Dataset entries
========

(** The Python router always answers, with 200, 302, 404 or 405; it
    answers 405 exactly for a method other than GET and HEAD, whatever the
    path; and a HEAD request gets the same response as a GET. *)
Theorem pypi_handle_request_statuses (to_lowercase : rstring -> rstring)
  (context : RepoContext) (artifacts : list Metadata) :
  (forall request, exists resp,
     Pypi.handle_request to_lowercase request context artifacts = Ok resp /\
     In (status resp) [200; 302; 404; 405] /\
     (status resp = 405 <-> method request <> lit "GET" /\ method request <> lit "HEAD")) /\
  (forall p, Pypi.handle_request to_lowercase (mkHttpRequest (lit "HEAD") p) context artifacts
             = Pypi.handle_request to_lowercase (mkHttpRequest (lit "GET") p) context artifacts).
Proof.
  split; [|intros p; reflexivity].
  intros [m p]. unfold Pypi.handle_request. cbv zeta. cbn [method req_path].
  destruct (negb (zl_eqb m (lit "GET")) && negb (zl_eqb m (lit "HEAD"))) eqn:Hm.
  - apply method_check in Hm. eexists. split; [reflexivity|].
    split; [cbn; auto 6|split; [intros _; exact Hm|reflexivity]].
  - assert (Hn : ~ (m <> lit "GET" /\ m <> lit "HEAD"))
      by (intros H; apply method_check in H; congruence).
    assert (Hs : forall resp, (status resp = 200 \/ status resp = 302 \/ status resp = 404) ->
      In (status resp) [200; 302; 404; 405] /\
      (status resp = 405 <-> m <> lit "GET" /\ m <> lit "HEAD")).
    { intros resp Hr. split; [destruct Hr as [E|[E|E]]; rewrite E; cbn; auto 6|].
      split; [intros E; lia|tauto]. }
    destruct (zl_eqb p (lit "/simple/") || zl_eqb p (lit "/simple") || zl_eqb p (lit "/")).
    { eexists. split; [reflexivity|]. apply Hs. cbn. auto. }
    destruct (strip_prefix (lit "/simple/") (trim_end_matches c_slash p)) as [project|].
    + destruct (negb (contains c_slash project) && negb (Nat.eqb (length project) 0)).
      * destruct (simple_project_status_ok to_lowercase project context artifacts)
          as (resp & E & Hr).
        rewrite E. exists resp. split; [reflexivity|apply Hs; tauto].
      * split_ifs;
          try (destruct (package_download_status r context artifacts) as (resp & E & Hr);
               rewrite E; exists resp; split; [reflexivity|apply Hs; tauto]);
          eexists; split; try reflexivity; apply Hs; cbn; auto.
    + split_ifs;
        try (destruct (package_download_status r context artifacts) as (resp & E & Hr);
             rewrite E; exists resp; split; [reflexivity|apply Hs; tauto]);
        eexists; split; try reflexivity; apply Hs; cbn; auto.
Qed.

========

* **YOUR OBJECTIVE**:
Find each line in the data above with the word "artifacts", then copy it.

* **WRITTEN RESPONSE**:
  (context : RepoContext) (artifacts : list Metadata) :
     Pypi.handle_request to_lowercase request context artifacts = Ok resp /\
  (forall p, Pypi.handle_request to_lowercase (mkHttpRequest (lit "HEAD") p) context artifacts
             = Pypi.handle_request to_lowercase (mkHttpRequest (lit "GET") p) context artifacts).
      * destruct (simple_project_status_ok to_lowercase project context artifacts)
          try (destruct (package_download_status r context artifacts) as (resp & E & Hr);
        try (destruct (package_download_status r context artifacts) as (resp & E & Hr);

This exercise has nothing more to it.